(** The method [String] of a level. *)
Definition LevelString (l : LogLevel) : string :=
  if l =? LogDebug then "DEBUG"
  else if l =? LogInfo then "INFO"
  else if l =? LogWarn then "WARN"
  else if l =? LogError then "ERROR"
  else "UNKNOWN".

(** The log file: the lines appended to it, and whether it was closed (a
    write to a closed file fails, and the logger ignores the failure). *)
Record File := {
  Closed : bool;
  Lines : list string;
}.

Record Logger := {
  file : option File;
  entries : list LogEntry;
  maxSize : Z;
  minLevel : LogLevel;
}.

(** [NewLogger]; [opened] is the error of [os.OpenFile], if any.  [None]
    stands for the run-time panic of [make] with a negative capacity. *)
Definition NewLogger (opened : option error) (maxEntries : Z) : option (result Logger) :=
  match opened with
  | Some err => Some (Err err)
  | None =>
      if maxEntries <? 0 then None
      else Some (Ok {| file := Some {| Closed := false; Lines := [] |};
                       entries := []; maxSize := maxEntries; minLevel := LogInfo |})
  end.

Definition SetLevel (level : LogLevel) (l : Logger) : Logger :=
  {| file := file l; entries := entries l; maxSize := maxSize l; minLevel := level |}.

Section WithClock.
Context {K : GoClock}.

Definition WriteString (line : string) (f : File) : File :=
  if Closed f then f else {| Closed := false; Lines := Lines f ++ [line] |}.

(** [log]; [now] is the clock.  [None] stands for the run-time panic of
    slicing an empty buffer from index 1. *)
Definition log (now : Z) (level : LogLevel) (message : string) (l : Logger)
    : option Logger :=
  if level <? minLevel l then Some l
  else
    let entry := {| Time := now; Level := level; Message := message |} in
    let kept :=
      if maxSize l <=? Z.of_nat (length (entries l)) then
        match entries l with
        | [] => None
        | _ :: newer => Some newer
        end
      else Some (entries l) in
    match kept with
    | None => None
    | Some kept =>
        let line :=
          "[" +:+ FormatTime (Time entry) +:+ "] " +:+ LevelString (Level entry)
          +:+ ": " +:+ Message entry +:+ String "010"%char "" in
        Some {| file := WriteString line <$> file l;
                entries := kept ++ [entry];
                maxSize := maxSize l; minLevel := minLevel l |}
    end.

Definition Debug (now : Z) (message : string) (l : Logger) := log now LogDebug message l.
Definition Info (now : Z) (message : string) (l : Logger) := log now LogInfo message l.
Definition Warn (now : Z) (message : string) (l : Logger) := log now LogWarn message l.
Definition Error_ (now : Z) (message : string) (l : Logger) := log now LogError message l.

(** Several calls of [log] in a row, stopping at a panic. *)
Fixpoint logs (calls : list (Z * LogLevel * string)) (l : Logger) : option Logger :=
  match calls with
  | [] => Some l
  | (now, level, message) :: rest =>
      match log now level message l with
      | Some l' => logs rest l'
      | None => None
      end
  end.

End WithClock.

Definition Entries (l : Logger) : list LogEntry := entries l.

Definition EntriesSince (since : Z) (l : Logger) : list LogEntry :=
  List.filter (fun entry => since <? Time entry) (entries l).

Definition EntriesByLevel (level : LogLevel) (l : Logger) : list LogEntry :=
  List.filter (fun entry => Level entry =? level) (entries l).

Definition Clear (l : Logger) : Logger :=
  {| file := file l; entries := []; maxSize := maxSize l; minLevel := minLevel l |}.

(** [Close]; [closing] is what closing the file returns. *)
Definition Close (closing : option error) (l : Logger) : option error * Logger :=
  match file l with
  | Some f =>
      (closing,
       {| file := Some {| Closed := true; Lines := Lines f |};
          entries := entries l; maxSize := maxSize l; minLevel := minLevel l |})
  | None => (None, l)
  end.

Definition Count (l : Logger) : Z := Z.of_nat (length (entries l)).
(** * Vision board: layout, texture masking, migration and export

    A shallow embedding of the rendering and export pipeline of the vision
    board editor, with the properties of its specification stated and proved
    against it.

    Conventions of the embedding.
    - A JavaScript [number] that carries a measurement (a coordinate, a
      scale, an opacity) is a real number of [R]: arithmetic is exact, so
      IEEE rounding, [NaN] and the infinities are outside this model. Where
      a property depends on them, the code is modelled a second time: on
      the binary64 numbers of the kernel ([Binary64]), or with every
      operation followed by a rounding ([Rounded]), of which rounding to
      the nearest binary64 number ([Nearest]) is an instance.
    - A number that is only compared with an integer constant or used as an
      array index ([zIndex], a pixel byte, a buffer offset) is a [Z] or a
      [nat], which keeps the code that uses it executable.
    - A typed array is a [list Z] read with [!!] and written with
      [<[i:=v]>]; a write outside the array does nothing, as in JavaScript.
    - A JavaScript object used as a record with optional keys is a
      [gmap string _]. *)

From Stdlib Require Import Reals Lra Lia ZArith Psatz.
From Stdlib Require Floats.
From stdpp Require Import gmap strings list fin_maps.

#[local] Open Scope R_scope.
#[local] Set Warnings "-register-all".

(** ** The [Math] object *)

Module JsMath.

Definition Math_floor (x : R) : R := IZR (Int_part x).

Definition Math_sin (x : R) : R := sin x.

→ Activity: Output only an exact transcription of the lines above from the one with "[nat], which keeps" up to and including the one with "Definition Math_floor (x".

→ Result of the exercise:
      [nat], which keeps the code that uses it executable.
    - A typed array is a [list Z] read with [!!] and written with
      [<[i:=v]>]; a write outside the array does nothing, as in JavaScript.
    - A JavaScript object used as a record with optional keys is a
      [gmap string _]. *)

From Stdlib Require Import Reals Lra Lia ZArith Psatz.
From Stdlib Require Floats.
From stdpp Require Import gmap strings list fin_maps.

#[local] Open Scope R_scope.
#[local] Set Warnings "-register-all".

(** ** The [Math] object *)

Module JsMath.

Definition Math_floor (x : R) : R := IZR (Int_part x).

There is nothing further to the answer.